Jump to content

Fixing PW Install in a Latin1 database; should have been UTF-8?


Recommended Posts

Hi All,

After SiNNuT's excellent help in this post: (thank you, SiNNuT),

http://processwire.com/talk/topic/5400-tinymce-converting-html-entities-to-characters/

I ran across a new situation -- or more accurately -- a new knowledge gap that I wish I didn't have. :-)

I have another PW install, in which the curly quotes are not displaying properly, even though the header includes the line:

<meta http-equiv="content-type" content="text/html; charset=utf-8" />

I was digging around, and noticed that I had installed PW into a database that I had created, set to:

* charset: latin1

* collation: latin1_swedish_ci

instead of utf8 and utf8_general_ci.

Now, just to be clear, one of my PW installs with the latin1 charset does display the curly quotes correctly, so I'm not sure why the other install does not. I'm not entirely sure if the db charset and collation are the issue, or something else. And that's an item to solve.

But my main questions here are:

- Is the issue of installing PW into a latin1 db a huge problem? (It would be really great if the PW install prompted one to make sure that the db had the right charset.
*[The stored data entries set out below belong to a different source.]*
(** [PUT /products/:id/stock].  The body has passed the validation of the
    route: [stock] is a whole number, [operation] is absent or a text. *)
Definition updateStock (id : string) (stock : Z) (operation : option string) : M Response :=
  try_catch
    (let operation := default "set" operation in
     if stock <? 0
     then throw "El stock debe ser un número no negativo"
     else
       let updateQuery :=
         if String.eqb operation "increment" then IncStock stock
         else if String.eqb operation "decrement" then IncStock (- stock)
         else SetStock stock in
       product <- Product_findByIdAndUpdate id updateQuery ;;
       match product with
       | None => ret (notFoundResponse "Producto no encontrado")
       | Some product =>
           if p_stock product <? 0
           then
             Product_findByIdAndUpdate id (IncStock stock) ;;;
             throw "La operación resultaría en stock negativo"
           else
             logger Info ("Stock actualizado para " +:+ p_name product +:+ ": "
                            +:+ pretty (p_stock product)) ;;;
             ret (updatedResponse "Stock actualizado exitosamente")
       end)
    (fun e => logger Error "Error actualizando stock:" ;;; throw e).

(** [DELETE /products/:id]: the product is kept and marked inactive. *)
Definition deleteProduct (id : string) : M Response :=
  try_catch
    (product <- Product_findByIdAndUpdate id (SetIsActive false) ;;
     match product with
     | None => ret (notFoundResponse "Producto no encontrado")
     | Some product =>
         logger Info ("Producto eliminado (soft delete): " +:+ p_name product) ;;;
         ret (successResponse "Producto eliminado exitosamente")
     end)
    (fun e => logger Error "Error eliminando producto:" ;;; throw e).

(** ** Payment controller: cancelling a payment *)

Definition PaymentStatus_text (s : PaymentStatus) : string :=
  match s with
  | pay_pending => "pending"
  | pay_approved => "approved"
  | pay_rejected => "rejected"
  | pay_cancelled => "cancelled"
  end.

(** [Payment.findById(paymentId).populate('quote')]: the payment, and
    the quote it refers to when there is one. *)
Definition Payment_findById_populateQuote (paymentId : string)
  : M (option (Payment * option Quote)) :=
  oid <- castObjectId "Payment" paymentId ;;
  fun w => match find (fun p => String.eqb (pay_id p) oid) (payments w) with
           | None => (inr None, w)
           | Some p => (inr (Some (p, quotes w !! pay_quote p)), w)
           end.

(** [POST /payments/:paymentId/cancel], handled at time [now]. *)
Definition cancelPayment (paymentId : string) (now : Z) : M Response :=
  try_catch
    (found <- Payment_findById_populateQuote paymentId ;;
     match found with
     | None => ret (notFoundResponse "Pago no encontrado")
     | Some (loaded, populated) =>
         if negb (bool_decide (pay_status loaded = pay_pending))
         then ret (badRequestResponse
                     ("No se puede cancelar un pago en estado "
                        +:+ PaymentStatus_text (pay_status loaded)))
         else
           let payment := setPaymentStatus loaded pay_cancelled in
           Payment_save loaded payment now ;;;
           match populated with
           | Some _ =>
               quote <- Quote_findById (pay_quote loaded) ;;
               match quote with
               | Some quote =>
                   if bool_decide (q_status quote = q_pending)
                   then Quote_save (pay_quote loaded) (setQuotePaymentId quote None) now
                   else ret tt
               | None => ret tt
               end
           | None => ret tt
           end ;;;
           logger Info "Pago cancelado exitosamente" ;;;
           ret (successResponse "Pago cancelado exitosamente")
     end)
    (fun e => logger Error "Error cancelando pago:" ;;; throw e).
Lemma read_loops_cyclic d b sizes :
  playing d b -> d <> [] -> Forall (fun n => 0 < n) sizes ->
  let '(out, b') := read_loops b sizes in
  exists k, out ++ content b' = content b ++ concat (replicate k d).
Proof.
  intros Hp Hne Hs. revert b Hp. induction Hs as [|n sizes Hn Hs IH]; intros b Hp; simpl.
  { exists 0%nat. by rewrite app_nil_r. }
  destruct (switch_buffer_read_loop b n) as [[out k1] b1] eqn:E1.
  eapply read_loop_playing in E1 as (Hp1 & _ & _ & HC); [|done..].
  specialize (IH b1 Hp1). destruct (read_loops b1 sizes) as [rest b2].
  destruct IH as [k Hk]. rewrite <- app_assoc, Hk, app_assoc.
  destruct HC as [->|[-> ->]]; [by exists k|]. by exists (S k).
Qed.

(** ** Properties *)

(** C36. Every buffer that can be obtained from the constructors by any sequence
    of the buffer's operations, on every allocation outcome, satisfies the
    invariant: the unread bytes lie inside the region ([head + used] is
    [actually_used], at most [datalen], at most the allocated length), so no
    read or write of switch_buffer.c leaves the region. *)
Theorem reach_wf b : reach b -> wf b.
Proof.
  induction 1; eauto with csem.
  - injection H0 as <- _. constructor; simpl; rewrite ?length_replicate; lia.
  - unfold switch_buffer_create_dynamic in H0. simpl in H0. injection H0 as <- _.
    constructor; simpl; rewrite ?length_replicate; cmp_goal; lia.
  - injection H1 as <- _. constructor; simpl; lia.
  - destruct IHreach. constructor; simpl; lia.
  - unfold switch_buffer_peek. destruct (Z.ltb_spec (used b) 1); [by apply used_zero_wf|done].
  - unfold switch_buffer_peek_zerocopy. destruct (Z.ltb_spec (used b) 1); [by apply used_zero_wf|done].
Qed.

Definition demo_buffer : switch_buffer :=
  mk_buffer (replicate 4 0) 0 0 0 4 0 8 None SWITCH_BUFFER_FLAG_DYNAMIC 7 0.

Lemma reach_wf_witness : reach (switch_buffer_write true 99 demo_buffer (Some [1; 2; 3; 4; 5]) 5).2
  /\ wf (switch_buffer_write true 99 demo_buffer (Some [1; 2; 3; 4; 5]) 5).2.
Proof.
  assert (reach (switch_buffer_write true 99 demo_buffer (Some [1; 2; 3; 4; 5]) 5).2) as H.
  { apply reach_write; [|unfold fits; simpl; lia|reflexivity].
    apply (reach_create_dynamic 7 8 4 0 _ 8); [lia|reflexivity]. }
  split; [exact H|exact (reach_wf _ H)].
Defined.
Or maybe it did, and I missed it.)

- If it is a problem, does anyone have any tips on converting the db, tables and content appropriately?

I'm under the impression that one could relatively easily convert the db and tables to utf8, but that the content would have to be converted as well -- perhaps using the PHP inconv function, as Ryan pointed out in another post?

$newPage->title = iconv("ISO-8859-1", "UTF-8", $row['HEADLINE']);

That sounds like a lot of effort and processing: having to convert every field of every page.

As I mentioned, I have one install with latin1 where everything seems to be working okay. So maybe no conversion is necessary. ??

It's that one other install, where the curly quotes aren't showing up in view mode, that has me baffled.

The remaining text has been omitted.